摘要:
背景
慢性病共病患者需要有效的初级卫生保健服务。
目的
评估为时6周的小组OPTIMAL干预方案(以职业疗法为主的自我管理支持干预)对慢性病共病患者自我管理的影响。
设计和开展地点
本研究为实效性平行随机对照试验,由8个全科医疗小组自2015年11月至2018年12月在爱尔兰东部149例慢性病共病患者中开展,以比较OPTIMA干预方案和常规疗法改善患者自我管理的效果。
方法
主要结局指标为采用EQ-5D-3L量表评价的健康相关生活质量和Frenchay活动指数(FAI)评价的活动参加次数。次要结局指标为日常生活活动能力、工作表现和满意度、焦虑和抑郁、自我效能和医疗服务利用情况。对具有完整资料的患者疗效进行线性分析,并按照年龄(<65/≥65岁)和慢性病数量(<4/≥4)进行亚组分析。
结果
在干预后即刻随访和干预后6个月随访时分别有124例(83.2%)和212例(81.2%)患者具有完整的资料。干预后即刻随访发现,干预组患者EQ-VAS评分有显著改善[aMD= 7.86,95%CI(0.92~14.80)]。但是两组患者EQ-5D-3L 指数评分 [aMD = 0.04, 95%CI(−0.06~0.13)] 和Frenchay活动指数评分[aMD = 1.22, 95%CI (−0.84~3.29)] 无显著差异。干预后6个月随访发现,两组患者主要结局指标无显著性差异。同时,混合效应分析表明,两组患者的次要结局指标也无显著性差异。预设亚组分析表明年龄大于65岁的患者从OPTIMA干预方案获益的可能性更大。
结论
本研究发现,慢性病共病患者接受OPTIMA方案干预6个月后,该方案在改善患者健康相关生活质量或活动参与方面无效。同时,现有干预方案更侧重于高龄慢性病共病患者。预设亚组分析建议未来相关研究应针对低于65岁的患者。
https://doi.org/10.3399/bjgp20X714185
原文摘要如下:
Effect of the OPTIMAL programme on self-management of multimorbidity in primary care: a randomised controlled trial | British Journal of General Practice
Abstract
Background Effective primary care interventions for multimorbidity are needed.
Aim To evaluate the effectiveness of a group-based, 6-week, occupational therapy-led self-management support programme (OPTIMAL) for patients with multimorbidity.
Design and setting A pragmatic parallel randomised controlled trial across eight primary care teams in Eastern Ireland with 149 patients with multimorbidity, from November 2015 to December 2018. Intervention was OPTIMAL with a usual care comparison.
Method Primary outcomes were health-related quality of life (EQ-5D-3L) and frequency of activity participation (Frenchay Activities Index [FAI]). Secondary outcomes included independence in activities of daily living, occupational performance and satisfaction, anxiety and depression, self-efficacy, and healthcare utilisation.
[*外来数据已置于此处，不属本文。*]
(** C7.  When the system cannot create the process (no java on the
    machine, no permission, no resources), [spawn] throws nothing: it
    returns a child that will emit 'error'.  The call of start takes no
    notice, as it listens to no 'error' event: when it awaits the save the
    handle of that child is in the map already, and the call goes on to
    report success.  So the failure of the spawn is not reported, and
    after the call a handle for the identifier is in the map of running
    servers, for a process that does not exist. *)
Theorem unreported_spawn_failure_registers_handle w id io server e :
  runningServers w !! id = None →
  db w !! id = Some server →
  existsSync w (path server) = true →
  existsSync w (path_join (path server) (jarFile server)) = true →
  spawn_throws (faults w) = None →
  spawn_reports (faults w) = Some e →
  save_rejects (faults w) = None →
  start_steps 2 w (start_entry id io)
    = (register_child w id io server, start_after_save id io (length (children w))) ∧
  runningServers (register_child w id io server) !! id
    = Some (mkHandle (length (children w)) (now w)) ∧
  (startServer w id io).2 = start_returned (Started id) ∧
  start_result (Started id) = Success "Server started successfully" ∧
  runningServers (startServer w id io).1 !! id
    = Some (mkHandle (length (children w)) (now w)) ∧
  (spawn_error <$> children (startServer w id io).1 !! length (children w))
    = Some (Some e) ∧
  runningServers (startServer w id io).1 ≠ runningServers w.
Proof.
  intros Hrun Hdb Hdir Hjar Hspawn Hreports Hsave.
  assert (runningServers (startServer w id io).1 !! id
          = Some (mkHandle (length (children w)) (now w)) ∧
          (startServer w id io).2 = start_returned (Started id) ∧
          (spawn_error <$> children (startServer w id io).1 !! length (children w))
          = Some (Some e)) as (Hmap & Hres & Hchild).
  { unfold startServer. cbn [start_steps].
    rewrite entry_step by done. cbn [start_steps].
    rewrite (find_step w id io server) by done. cbn [start_steps].
    rewrite (save_step _ id io _ (new_child w id io server)); [| done |].
    2: { simpl. by rewrite lookup_app_r, Nat.sub_diag by lia. }
    destruct io; simpl; rewrite lookup_insert_eq;
      rewrite lookup_app_r, Nat.sub_diag by lia; simpl; by rewrite Hreports. }
  split.
  { cbn [start_steps]. rewrite entry_step by done.
    by rewrite (find_step w id io server) by done. }
  split; [simpl; apply lookup_insert_eq |].
  split; [done |]. split; [done |]. split; [done |]. split; [done |].
  intros Heq. rewrite Heq, Hrun in Hmap. discriminate.
Qed.

Lemma unreported_spawn_failure_registers_handle_witness :
  (startServer java_missing "s1" true).2 = start_returned (Started "s1") ∧
  runningServers (startServer java_missing "s1" true).1 !! "s1"
    = Some (mkHandle 0 1000) ∧
  (spawn_error <$> children (startServer java_missing "s1" true).1 !! 0%nat)
    = Some (Some "spawn java ENOENT").
Proof.
  destruct (unreported_spawn_failure_registers_handle java_missing "s1" true survival
              "spawn java ENOENT"
              ltac:(by vm_compute) ltac:(by vm_compute) ltac:(by vm_compute)
              ltac:(by vm_compute) ltac:(by vm_compute) ltac:(by vm_compute)
              ltac:(by vm_compute)) as (_ & _ & H1 & _ & H3 & H4 & _).
  split; [exact H1 |]. split; [exact H3 | exact H4].
Defined.

Lemma interleave_cons i schedule w tasks :
  interleave (i :: schedule) w tasks
  = match tasks !! i with
    | Some t =>
        let '(w, t) := start_step w t in
        interleave schedule w (<[i := t]> tasks)
    | None => interleave schedule w tasks
    end.
Proof. done. Qed.

(** C1.  Two calls of start for the same identifier whose segments
    alternate, as they do when the second call is made while the first
    awaits the record store: both pass the check of the map, both spawn a
    process and both report success.  No call is refused, two live
    processes exist for the identifier, and the map keeps only the handle
    of the second. *)
Theorem concurrent_starts_both_spawn w id io server :
  runningServers w !! id = None →
  db w !! id = Some server →
  existsSync w (path server) = true →
  existsSync w (path_join (path server) (jarFile server)) = true →
  spawn_throws (faults w) = None →
  save_rejects (faults w) = None →
  ∃ w' c1 c2,
    interleave [0; 1; 0; 1; 0; 1]%nat w [start_entry id io; start_entry id io]
      = (w', [start_returned (Started id); start_returned (Started id)]) ∧
    children w' = children w ++ [c1; c2] ∧
    serverId c1 = id ∧ serverId c2 = id ∧
    exitCode c1 = None ∧ exitCode c2 = None ∧
    runningServers w' !! id = Some (mkHandle (S (length (children w))) (now w)).
Proof.
  intros Hrun Hdb Hdir Hjar Hspawn Hsave.
  set (w1 := register_child w id io server).
  set (w2 := register_child w1 id io server).
  set (running := mkEmit ("server:" +:+ id) "serverStatus" (StatusPayload "running")).
  set (c1 := new_child w id io server).
  set (c2 := new_child w1 id io server).
  assert (children w2 = children w ++ [c1; c2]) as Hch
    by (subst w2 w1; simpl; by rewrite <- app_assoc).
  assert (children w2 !! length (children w) = Some c1) as Hc1.
  { rewrite Hch. by rewrite lookup_app_r, Nat.sub_diag by lia. }
  set (w3 := emit io running (set_db (insert id (Registry.server c1)) w2)).
  assert (children w3 = children w2) as Hch3
    by (subst w3; by rewrite (proj1 (proj2 (emit_frame _ _ _)))).
  assert (children w3 !! length (children w1) = Some c2) as Hc2.
  { rewrite Hch3, Hch. subst w1. simpl. rewrite length_app. simpl.
    rewrite lookup_app_r by lia.
    by replace (length (children w) + 1 - length (children w))%nat with 1%nat by lia. }
  set (w4 := emit io running (set_db (insert id (Registry.server c2)) w3)).
  exists w4, c1, c2.
  split.
  - rewrite interleave_cons. cbn [lookup list_lookup].
    rewrite (entry_step w) by done. cbn [insert list_insert].
    rewrite interleave_cons. cbn [lookup list_lookup].
    rewrite (entry_step w) by done. cbn [insert list_insert].
    rewrite interleave_cons. cbn [lookup list_lookup].
    rewrite (find_step w id io server) by done. cbn [insert list_insert].
    change (register_child w id io server) with w1.
    rewrite interleave_cons. cbn [lookup list_lookup].
    rewrite (find_step w1 id io server) by done. cbn [insert list_insert].
    change (register_child w1 id io server) with w2.
    rewrite interleave_cons. cbn [lookup list_lookup].
    rewrite (save_step w2 id io _ c1) by done. cbn [insert list_insert].
    change (emit io running (set_db (insert id (Registry.server c1)) w2)) with w3.
    rewrite interleave_cons. cbn [lookup list_lookup].
    rewrite (save_step w3 id io _ c2); [done | | done].
    subst w3. by rewrite (proj1 (proj2 (proj2 (proj2 (proj2 (proj2 (emit_frame _ _ _))))))).
  - split.
    { subst w4. rewrite (proj1 (proj2 (emit_frame _ _ _))). simpl.
      by rewrite Hch3. }
    repeat split; try done.
    subst w4. rewrite (proj1 (emit_frame _ _ _)). simpl.
    subst w3. rewrite (proj1 (emit_frame _ _ _)). simpl.
    rewrite lookup_insert_eq. f_equal. f_equal. rewrite length_app. simpl. lia.
Qed.
(** ** Device actions *)

Lemma get_absent (k : string) (members : list (string * string)) :
  ~ In k (map fst members) -> JS.get k members = None.
Proof.
  induction members as [|[k' v] rest IH]; cbn; intros Hk; [reflexivity|].
  rewrite IH by tauto.
  destruct (String.eqb_spec k' k) as [->|Hne]; [tauto|reflexivity].
Qed.

Lemma set_property_names (k v x : string) (obj : list (string * string)) :
  In x (map fst (JS.set_property k v obj)) <-> x = k \/ In x (map fst obj).
Proof.
  induction obj as [|[k' v'] rest IH]; cbn.
  - intuition.
  - destruct (String.eqb_spec k' k) as [->|Hne]; cbn.
    + intuition.
    + rewrite IH. intuition.
Qed.

Lemma set_property_NoDup (k v : string) (obj : list (string * string)) :
  NoDup (map fst obj) -> NoDup (map fst (JS.set_property k v obj)).
Proof.
  induction obj as [|[k' v'] rest IH]; cbn; intros Hnd.
  - constructor; [intros []|constructor].
  - inversion Hnd as [|x l Hnotin Hrest]; subst.
    destruct (String.eqb_spec k' k) as [->|Hne]; cbn.
    + constructor; assumption.
    + constructor; [|apply IH; assumption].
      rewrite set_property_names. intros [E|Hin]; [congruence|contradiction].
Qed.
(** * djxl: decode orchestration of tools/djxl_main.cc

    A shallow embedding of the command-line decoder front end: the output
    file-name deriver [Filename], the pixel-format negotiation
    [AddFormatsWithAlphaChannel], the background parser
    [ParseBackgroundColor] and the control flow of [main] from the point
    where the compressed input has been read.

    Conventions of the embedding:
    - C++ [int], [size_t] and [uint32_t] values are integers of [Z]; where
      the source converts between them the wrap-around is written out.
    - [std::string] is [string]; byte buffers are [list byte].
    - [float] values are IEEE 754 binary32 numbers ([spec_float] at
      precision 24), with the round-to-nearest-even arithmetic of the
      Standard Library's [SpecFloat]; the [double] of [--display_nits] is
      only copied and is kept as a rational of [Q].
    - [static_cast<int>(std::log10(n))] is the exact integer logarithm.
    - the decode engine, the encoders and the file system are collaborators
      of [main]: they are the fields of a record, and [main] records every
      call it makes to them in a trace. *)

From Stdlib Require Import ZArith List Bool Ascii String Lia.
From Stdlib Require Import QArith Qround SpecFloat.
Import ListNotations.

Local Open Scope string_scope.
Local Open Scope Z_scope.

(** ** The C and C++ library functions the source calls *)

Module CStd.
Complete case linear regression analyses were conducted. Age (<65/≥65 years) and the number of chronic conditions (<4/≥4) were explored further.
Results A total of 124 (83.2%) and 121 (81.2%) participants had complete data at immediate and 6-month post-intervention follow-up, respectively. Intervention participants had significant improvement in EQ-VAS (visual analogue scale) at immediate follow-up (adjusted mean difference [aMD] = 7.86; 95% confidence interval [CI] = 0.92 to 14.80) but no difference in index score (aMD = 0.04; 95% CI = −0.06 to 0.13) or FAI (aMD = 1.22; 95% CI = −0.84 to 3.29). At 6-month follow-up there were no differences in primary outcomes and mixed results for secondary outcomes. Pre-planned subgroup analyses suggested participants aged <65 years were more likely to benefit.
Conclusion OPTIMAL was found to be ineffective in improving health-related quality of life or activity participation at 6-month follow-up. Existing multimorbidity interventions tend to focus on older adults; preplanned subgroup analyses results in the present study suggest that future research should target younger adults (<65 years) with multimorbidity.